It was a personal trip to the Philadelphia Museum of Art last February 18, 2012 and this wasn’t an assignment to share my experience after viewing the exhibit of Vincent van Gogh “Up Close”. But an artist of this magnitude and intensity cannot be kept under wraps for long, so let me write about the collection of works in this show and what resonated with me to know van Gogh.
Van Gogh is quantified for his use of vibrant colors, exuberant application of paint, and the exceptional intensity in the way he created which also translated into his tumultuous lust for life. For this particular exhibition, the works culled for this show focuses on the feverish period of artistic experimentation that began as van Gogh left Antwerp for Paris in 1886 and continued until his death in Auvers in 1890.
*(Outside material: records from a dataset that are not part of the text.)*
(** C1. With a well-formed identifier and the repository found,
    [commit_file] first asks for the current file.  When that check
    answers 404, the next and last request is a create, and when the
    create succeeds the record says "created".  When the check finds the
    file, the next request is an update carrying the hash the check
    returned, and when the update succeeds it is the last request and
    the record says "updated". *)
Theorem commit_file_creates_or_updates
        (repo_full_name path content message : str) (st : Sys W)
        (repo : Repository) (w1 : W) :
  WellFormedRepoId repo_full_name ->
  github_get_repo (token self) repo_full_name (world st) = (Ok repo, w1) ->
  (forall e w2,
      repo_get_contents (token self) repo path w1
        = (Raise (GithubExc e), w2) ->
      status e = 404%Z ->
      trace (snd (commit_file self repo_full_name path content message st))
        = trace st ++
            [GetRepo (token self) repo_full_name;
             GetContents (token self) repo_full_name path;
             CreateFile (token self) repo_full_name path message content]
      /\
      forall result w3,
        repo_create_file (token self) repo path message content w2
          = (Ok result, w3) ->
        commit_file self repo_full_name path content message st =
          (Ok {| commit_sha := c_sha (wr_commit result);
                 commit_url := cf_html_url (wr_content result);
                 action := lit "created";
                 commit_path := path |},
           {| world := w3;
              trace := trace st ++
                [GetRepo (token self) repo_full_name;
                 GetContents (token self) repo_full_name path;
                 CreateFile (token self) repo_full_name path message
                            content] |}))
  /\
  (forall existing_file w2,
      repo_get_contents (token self) repo path w1
        = (Ok existing_file, w2) ->
      (exists rest,
          trace (snd (commit_file self repo_full_name path content message
                                  st))
          = trace st ++
              [GetRepo (token self) repo_full_name;
               GetContents (token self) repo_full_name path;
               UpdateFile (token self) repo_full_name path message content
                          (cf_sha existing_file)] ++ rest)
      /\
      forall result w3,
        repo_update_file (token self) repo path message content
                         (cf_sha existing_file) w2 = (Ok result, w3) ->
        commit_file self repo_full_name path content message st =
          (Ok {| commit_sha := c_sha (wr_commit result);
                 commit_url := cf_html_url (wr_content result);
                 action := lit "updated";
                 commit_path := path |},
           {| world := w3;
              trace := trace st ++
                [GetRepo (token self) repo_full_name;
                 GetContents (token self) repo_full_name path;
                 UpdateFile (token self) repo_full_name path message content
                            (cf_sha existing_file)] |})).
Proof.
  intros WF Hrepo. apply validate_wellformed in WF. split.
  - intros e w2 Hcheck H404. split.
    + open_method. rewrite WF. run_request Hrepo. run_request Hcheck.
      rewrite H404. simpl. unfold request. simpl.
      destruct (repo_create_file (token self) repo path message content w2)
        as [[result|e'] w3]; [|destruct e']; tidy_trace.
    + intros result w3 Hcreate.
      open_method. rewrite WF. run_request Hrepo. run_request Hcheck.
      rewrite H404. simpl. run_request Hcreate. tidy_trace.
  - intros existing_file w2 Hcheck. split.
    + open_method. rewrite WF. run_request Hrepo. run_request Hcheck.
      unfold request. simpl.
      destruct (repo_update_file (token self) repo path message content
                                 (cf_sha existing_file) w2)
        as [[result|e'] w3].
      * exists []. tidy_trace.
      * destruct e' as [m|g|m|m|cls m]; try solve [exists []; tidy_trace].
        simpl. destruct (status g =? 404)%Z.
        -- exists [CreateFile (token self) repo_full_name path message
                              content].
           simpl.
           destruct (repo_create_file (token self) repo path message content
                                      w3)
             as [[result|e'] w4]; [|destruct e']; tidy_trace.
        -- exists []. tidy_trace.
    + intros result w3 Hupdate.
      open_method. rewrite WF. run_request Hrepo. run_request Hcheck.
      run_request Hupdate. tidy_trace.
Qed.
Most of the works were from various private collectors all over the world, who loaned out paintings with the very close range of subjects to be observed in detail. In this sense, we gain insight on what he saw, passionately felt, got inspired about, his process of distilling down techniques, throwing out rhetoric, and just paint what comes naturally. In seeing the shifting perspectives of his works where he brought familiar objects “up close”, the purity of form on a single object, the influence of Japanese prints with its rich exotic colors, the high horizon line that left slivers of sky, the undulating motion of rolling hills, skewed views and compositions which produced works that had never been seen before. In being a pioneer of change from the traditional, he was most misunderstood but the original unorthodox nature of his works dramatically altered the course of modern painting. The exhibition of 40 works from this master explores the rhyme and reason by which this impassioned artist made such unusual changes to his style in the final years of his life. A year before he died, he wrote in a letter to his sister, “I…am always obliged to go and gaze at a blade of grass, a pine-tree branch, an ear of wheat, to calm myself.”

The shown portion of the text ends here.